The Glass is Half Full, but I’m Worried Since the Water Looks Cloudy

By: Martin SoulStealer
By: Martin SoulStealer
You can’t judge a book by its appearance, but what about your doctor’s office? The other day I stopped by to get a blood test. It was the fasting type in which you skip breakfast and your regular intake of Starbucks and biscotti so a lab technician can snoop into your stomach contents and later evaluate your “lipids” (medical-speak for cholesterol). Then they generally report back to you that you’re eating too much cheesecake and pizza.

So at the prospect of again being yelled at by my GP, I wasn’t feeling that great to begin with when I rolled up my left sleeve and waited for the phlebotomist to go into her vampire routine. Despite my overall repugnance of medical procedures, I have–or I should say I did have–an abiding trust in those health professionals with whom I regularly have contact. I’ve had my share of ultrasounds, mammograms and bone scans, and I have great respect for the technicians and radiologists who all seem to demonstrate the necessary knowledge and expertise required to twist a person’s body into just the right variety of contorted positions so as to produce a negligible amount of interesting data. This data is then digested by a physician and presented to you in a semi-palatable form for maximum comprehension and assimilation. In this way, I have so far learned about my lucky escapes from osteoporosis, cancer and other medical miseries.

I wasn’t ready for a crisis of faith yet, but it snuck up on me anyway. While the youngish phlebotomist took a few stabs at a blood draw, I squeaked out little prayerful hints such as “use a pediatric needle” and “what if I pump my fist a few times?” Suggestions like these had helped in the past, but now they weren’t doing diddley squat. I noticed not a corpuscle was trickling into the tube and I knew I needed a few vials.

“You have small veins,” the vampire said in a flat, accusing tone.
“I know,” I replied. “I’ve been told before.”
“If I can’t find a vein today, you’ll have to come back another day when you’re more hydrated or else go to one of the satellite labs.”

That’s all I had to hear and every vein in my body automatically shut down. Going to a satellite lab anywhere in the Phoenix area was like hanging out in Dante’s hell. You sat, at first with a magazine or smartphone propped in front of you, and later with a menacing eye directed at the 1,000 people who signed in before you. Going to a satellite lab was a punishment only surpassed by having to sit in the ER on a busy holiday night with a 6-inch bloody gash dripping onto your knee and two heart attacks and a psych case winning kudos as “Triage Trauma of the Night.” Satellite labs reminded me of being at the DMV waiting and waiting and waiting a little longer for my dumb number to come up on the digital screen so I could scowl at the camera and be rewarded for my patience with another in a long series of lousy license head shots.

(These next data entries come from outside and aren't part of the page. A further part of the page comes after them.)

(** The end of [7], in whatever order, does not let [8] through. *)
Lemma stop_while_waiting_leaks_witness :
  ∃ s', handle_all false after_start [EStop "7"; EFinalize "7"] = Some s' ∧
    has s' "7" = false ∧ orphan s' 0 (mkTarget "7" MWebhook).
Proof.
  eexists; split; [reflexivity|split; [reflexivity|]].
  apply (stop_while_waiting_leaks false after_start "7" 0
    (mkExec "7" webhook 0 PostPending None None st_waiting (Some (mkTarget "7" MWebhook)))
    (mkTarget "7" MWebhook) [EFinalize "7"]); try reflexivity.
  - exact (handle_all_ok false _ _ _ (no_executions_ok one_slot_service one_slot_empty) after_start_reached).
  - intros id'. cbn. destruct (decide ("7" = id')) as [<-|]; done.
Defined.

“I don’t want to go to Sonoco Labs,” I said in a whiny voice not unlike my normal one. “They make you sit for days.”

At this point the crafty phlebotomist was picking up on my urgent plea for pity. “Okay, you don’t have to go there. You can come back tomorrow, but only if you get hydrated.”

So now it wasn’t bad enough that my phlebotomist probably suffered from macular degeneration or a detached retina and shouldn’t be in a job requiring 20/20 vision. Oh no, now she had managed to divest herself of all responsibility for my blood flow, shifting it onto my not so strong shoulders. To succeed in getting a viable blood draw, she cautioned, I would have to drink myself under the table. And not with fruit juice, tea, soda (heaven forbid!) or coffee. No, that would be too easy. I would have to do it the hard way–with purified drinking water. Otherwise the hydration wouldn’t flow to the right vascular highway.

The only problem was I hated water, even if it was served in a five-star restaurant with crystal clear ice cubes and in a dishwasher spanking clean glass. Unlike most Phoenicians–who seemed to spend most days tethered to a bottle of water–I never touched the stuff. Cola, yes. Iced tea, of course. But water, no. I avoided it like the well-known plague.

But now, in an odd twist of medical hocus pocus, I would have to ingest tall glasses of a substance that usually tasted tainted to me. All this in order to squeeze out a few measly tubes of blood. It wasn’t fair. Furthermore it wasn’t supposed to happen. Clearly my phlebotomist had failed me. I would never look at her in the same way again.

Well, I’m happy to say the advice worked, eventually. But it took its sweet time. Although I watered myself generously, much like a cactus being victimized in a summer monsoon, the phlebotomist in whom I had put my absolute faith could not sweet talk even one red blood cell from my vein. However, I was prepared for this possibility. Before she could say “satellite lab,” I scrunched up my eyes and squeezed out a tear, at which point I heard a disembodied voice from the next room over say, “I can help.” And in walked the prescription manager, who unknown to me, had once served as a phlebotomist.

Where she was when I needed her the other day, I’ll never know, but within five minutes, my torment was over. My vein stopped turning over, behaved properly and gave up its treasures. I was good to go, leaving behind two healthy vials of blood as a farewell gift to human perfection.